Intel NVMe drives timeout when nvme format is attempted

Bug #1797587 reported by Sujith Pandel
14
This bug affects 1 person
Affects Status Importance Assigned to Milestone
linux (Ubuntu)
Fix Released
Medium
Joseph Salisbury
Bionic
Fix Released
Medium
Joseph Salisbury

Bug Description

== SRU Justification ==
Dell reports that every time they run a nvme format on an Intel
NVMe drive (whether specifying the secure/crypto erase options or not), the
format apparently works (drive is wiped clean). The drive's admin queue
(queue 0) times out, making the nvme device driver flag an error and reset the controller.

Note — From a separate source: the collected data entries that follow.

(** X5: a balanced string followed by any string is balanced exactly when
    the second string is; in particular two balanced strings concatenate
    to a balanced one. *)
Theorem X5_isSyntaxSafe_append :
  forall a b, isSyntaxSafe a = true -> isSyntaxSafe (a ++ b) = isSyntaxSafe b.
Proof.
  intros a b H. rewrite !isSyntaxSafe_scan in *. apply scan_app, H.
Qed.

Lemma X5_isSyntaxSafe_append_witness :
  isSyntaxSafe (lit "(a)") = true /\
  isSyntaxSafe (lit "(a)" ++ lit "b)") = isSyntaxSafe (lit "b)").
Proof.
  split; [reflexivity|]. apply X5_isSyntaxSafe_append. reflexivity.
Defined.

(** X6: a term without any parenthesis is balanced, and [processTerm]
    returns it unchanged. *)
Theorem X6_processTerm_without_parentheses :
  forall term, parenCount term = 0%nat ->
    isSyntaxSafe term = true /\ processTerm term = term.
Proof.
  intros term H.
  assert (Safe : isSyntaxSafe term = true)
    by (rewrite isSyntaxSafe_scan, (scan_no_paren term H); reflexivity).
  split; [exact Safe|]. unfold processTerm. rewrite Safe. reflexivity.
Qed.

Lemma X6_processTerm_without_parentheses_witness :
  parenCount (lit "red fox") = 0%nat /\
  isSyntaxSafe (lit "red fox") = true /\ processTerm (lit "red fox") = lit "red fox".
Proof.
  split; [reflexivity|]. apply X6_processTerm_without_parentheses. reflexivity.
Defined.

(** ** The term processor, continued *)

Lemma escapeParens_injective a b : escapeParens a = escapeParens b -> a = b.
Proof.
  intro H. rewrite <- (unescape_escapeParens a), <- (unescape_escapeParens b), H.
  reflexivity.
Qed.

Lemma processTerm_verdict t : isSyntaxSafe (processTerm t) = isSyntaxSafe t.
Proof.
  unfold processTerm. destruct (isSyntaxSafe t) eqn:Safe; [exact Safe|].
  rewrite isSyntaxSafe_escapeParens. exact Safe.
Qed.

(** X7: [processTerm] is injective: two different terms never give the
    same processed term. *)
Theorem X7_processTerm_injective :
  forall a b, processTerm a = processTerm b -> a = b.
Proof.
  intros a b H.
  pose proof (processTerm_verdict a) as Ka. pose proof (processTerm_verdict b) as Kb.
  rewrite H in Ka. rewrite Ka in Kb. unfold processTerm in H.
  destruct (isSyntaxSafe a); rewrite <- Kb in H;
    [exact H | apply escapeParens_injective, H].
Qed.

Lemma X7_processTerm_injective_witness :
  processTerm (lit "a)") = processTerm (lit "a)") /\ lit "a)" = lit "a)".
Proof.
  split; [reflexivity|]. apply X7_processTerm_injective. reflexivity.
Defined.

(** ** Words and the decay factor *)

Lemma split_length sep s :
  length (split sep s) = S (length (filter (fun c => N.eqb c sep) s)).
Proof.
  induction s as [|c s IH]; [reflexivity|].
  cbn [split filter]. destruct (N.eqb c sep).
  - cbn [length]. rewrite IH. reflexivity.
  - destruct (split sep s) as [|seg segs]; [discriminate|]. exact IH.
Qed.

Lemma wordCountOf_spaces t : wordCountOf t = Z.of_nat (S (spaceCount t)).
Proof. unfold wordCountOf, spaceCount. rewrite split_length. reflexivity. Qed.

Lemma escapeParens_spaceCount t : spaceCount (escapeParens t) = spaceCount t.
Proof.
  unfold spaceCount. induction t as [|c t IH]; [reflexivity|].
  rewrite escapeParens_cons. destruct (isParen c) eqn:E; cbn [filter].
  - assert (N.eqb c space = false).
    { unfold isParen, space in *. apply N.eqb_neq.
      apply orb_true_iff in E; destruct E as [E|E]; unit_arith. }
    rewrite H. cbn. exact IH.
  - destruct (N.eqb c space); cbn [length]; rewrite IH; reflexivity.
Qed.

(** X8: the word count is one more than the number of space characters of
    the term (so an empty term counts one word and every further blank one
    more), and escaping does not change it: the word count of the processed
    term is that of the sanitized term. *)
Theorem X8_wordCount_counts_spaces :
  forall t,
    wordCountOf t = Z.of_nat (S (spaceCount t)) /\
    wordCountOf (processTerm t) = wordCountOf t.
Proof.
  intro t. split; [apply wordCountOf_spaces|].
  unfold processTerm. destruct (isSyntaxSafe t); [reflexivity|].
  rewrite !wordCountOf_spaces, escapeParens_spaceCount. reflexivity.
Qed.

(** X9: the decay factor lies between 1 and 31: it is 32 minus the word
    count up to 31 words and 1 from 31 words on; App.tsx computes the same
    number as [o]. *)
Theorem X9_decayFactor_range :
  forall t,
    (1 <= Part000.decayFactorOf t <= 31)%Z /\
    Part000.decayFactorOf t = (if (wordCountOf t <=? 31)%Z then 32 - wordCountOf t else 1)%Z /\
    AppTsx.oOf t = Part000.decayFactorOf t.
Proof.
  intro t. unfold Part000.decayFactorOf, AppTsx.oOf.
  pose proof (wordCountOf_spaces t) as Hw.
  destruct (wordCountOf t <=? 31)%Z eqn:E;
    [apply Z.leb_le in E | apply Z.leb_gt in E]; repeat split; lia.
Qed.

(** ** The iteration count, continued *)

(** X10: in part_000 the number of site clauses never grows with the vector
    index: vector 0 has [density] of them (1 if the density is below 1),
    and from one index to a later one the count drops by the decay factor
    per step until it reaches the floor of 1. *)
Theorem X10_iterations_decay :
  forall term density i j, (0 <= i <= j)%Z ->
    let k := Part000.decayFactorOf term in
    (Part000.iterationsOf density k j <= Part000.iterationsOf density k i)%Z /\
    Part000.iterationsOf density k 0 = Z.max density 1 /\
    ((1 < Part000.iterationsOf density k j)%Z ->
     (Part000.iterationsOf density k i - Part000.iterationsOf density k j = (j - i) * k)%Z).
Proof.
  intros term density i j Hij k.
  assert (Hk : (1 <= k)%Z) by (unfold k, Part000.decayFactorOf; lia).
  unfold Part000.iterationsOf.
  assert (Hm : (i * k <= j * k)%Z) by nia.
  repeat split; [lia | f_equal; lia | intro H; lia].
Qed.

Lemma X10_iterations_decay_witness :
  (0 <= 2 <= 5)%Z /\
  (Part000.iterationsOf 257 (Part000.decayFactorOf (lit "red fox")) 5
   <= Part000.iterationsOf 257 (Part000.decayFactorOf (lit "red fox")) 2)%Z /\
  Part000.iterationsOf 257 (Part000.decayFactorOf (lit "red fox")) 0 = Z.max 257 1.
Proof.
  assert (H : (0 <= 2 <= 5)%Z) by lia.
  destruct (X10_iterations_decay (lit "red fox") 257 H) as [H1 [H2 _]].
  exact (conj H (conj H1 H2)).
Defined.

Lemma fragment_length ii : (13 <= length (fragment ii))%nat.
Proof. unfold fragment. rewrite !length_app. cbn. lia. Qed.

Lemma siteClauses_length bound : (1 <= bound)%Z -> (13 <= length (siteClauses bound))%nat.
Proof.
  intro H. rewrite siteClauses_concat.
  replace (Z.to_nat bound) with (S (Z.to_nat (bound - 1))) by lia.
  cbn [upto map concat]. rewrite length_app. pose proof (fragment_length 0). lia.
Qed.

Lemma clause_empty_iff bound : slice (siteClauses bound) 0 (-1) = [] <-> (bound <= 0)%Z.
Proof.
  split.
  - intro E. destruct (Z_le_gt_dec bound 0) as [H|H]; [exact H|]. exfalso.
    pose proof (slice_drop_last_length (siteClauses bound)) as L.
    rewrite E in L. pose proof (siteClauses_length (bound := bound) ltac:(lia)). cbn in L. lia.
  - intro H. rewrite siteClauses_nonpositive by exact H. reflexivity.
Qed.

(** X11: in part_000 the clause string is never empty, whatever the
    parameters: it is the fragments of the indices below [iterations - 1]
    in full followed by the last fragment without its bar, so it ends with
    the blank that stood before the bar. *)
Theorem X11_Part000_clause_shape :
  forall density decayFactor i,
    let iterations := Part000.iterationsOf density decayFactor i in
    Part000.queryPartOf iterations <> [] /\
    Part000.queryPartOf iterations =
    concat (map fragment (upto (Z.to_nat (iterations - 1)) 0%Z))
    ++ lit "site:*.*." ++ numberToString (iterations - 1) ++ lit ".* ".
Proof.
  intros density decayFactor i iterations.
  assert (H : (1 <= iterations)%Z) by (unfold iterations, Part000.iterationsOf; lia).
  split.
  - unfold Part000.queryPartOf. rewrite clause_empty_iff. lia.
  - exact (proj2 (proj2 (Part000_clause_string iterations)) H).
Qed.

(** X12: in App.tsx the clause string of vector [i] has
    [max (257 - i * o) 0] fragments, and among the ten vectors it is empty
    exactly at index 9 for a term of at most three words. *)
Theorem X12_AppTsx_empty_clause :
  forall term i, (0 <= i < AppTsx.maxUrls)%Z ->
    AppTsx.queryPartOf (AppTsx.oOf term) i =
    removelast (concat (map fragment
      (upto (Z.to_nat (Z.max (257 - i * AppTsx.oOf term) 0)) 0%Z))) /\
    (AppTsx.queryPartOf (AppTsx.oOf term) i = [] <-> (i = 9 /\ wordCountOf term <= 3)%Z).
Proof.
  intros term i Hi. unfold AppTsx.maxUrls in Hi. split.
  - rewrite AppTsx_clause_string. do 4 f_equal. lia.
  - unfold AppTsx.queryPartOf. rewrite clause_empty_iff.
    unfold AppTsx.loopBound, AppTsx.oOf.
    pose proof (wordCountOf_spaces term) as Hw.
    assert (Hi' : (Z.to_nat i < 10)%nat) by lia.
    rewrite <- (Z2Nat.id i) by lia.
    revert Hi'. generalize (Z.to_nat i) as m. intros m Hm.
    do 10 (destruct m as [|m]; [cbn [Z.of_nat Pos.of_succ_nat Pos.succ]; lia|]). lia.
Qed.

Lemma X12_AppTsx_empty_clause_witness :
  (0 <= 9 < AppTsx.maxUrls)%Z /\
  (AppTsx.queryPartOf (AppTsx.oOf (lit "a b c")) 9 = [] <->
   (9 = 9 /\ wordCountOf (lit "a b c") <= 3)%Z).
Proof.
  assert (H : (0 <= 9 < AppTsx.maxUrls)%Z) by (unfold AppTsx.maxUrls; lia).
  exact (conj H (proj2 (X12_AppTsx_empty_clause (lit "a b c") H))).
Defined.

(** ** The three vector loops against each other *)

Lemma AppTsxV21_vectorLoop_pushLoop term o n :
  forall i acc,
    AppTsxV21.vectorLoop term o n i acc = pushLoop (AppTsxV21.vectorAt term o) n i acc.
Proof.
  induction n as [|n IH]; intros i acc; cbn [AppTsxV21.vectorLoop pushLoop]; [reflexivity|].
  destruct (AppTsxV21.vectorAt term o i); [apply IH | reflexivity].
Qed.

Lemma pushLoop_ext body1 body2 n :
  forall i acc,
    (forall k, (k < n)%nat -> body1 (i + Z.of_nat k)%Z = body2 (i + Z.of_nat k)%Z) ->
    pushLoop body1 n i acc = pushLoop body2 n i acc.
Proof.
  induction n as [|n IH]; intros i acc H; cbn [pushLoop]; [reflexivity|].
  pose proof (H 0%nat ltac:(lia)) as H0. rewrite Z.add_0_r in H0. rewrite H0.
  destruct (body2 i); [|reflexivity].
  apply IH. intros k Hk. specialize (H (S k) ltac:(lia)).
  replace (i + 1 + Z.of_nat k)%Z with (i + Z.of_nat (S k))%Z by lia. exact H.
Qed.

This bug is fixed by commit 62843c2e4226, which is in mainline as of
v4.17-rc1.

== Fix ==
62843c2e4226 ("nvme: Use admin command effects for admin commands")

== Regression Potential ==
Low. Limited to nvme driver.

== Test Case ==
A test kernel was built with this patch and tested by the original bug reporter.
The bug reporter states the test kernel resolved the bug.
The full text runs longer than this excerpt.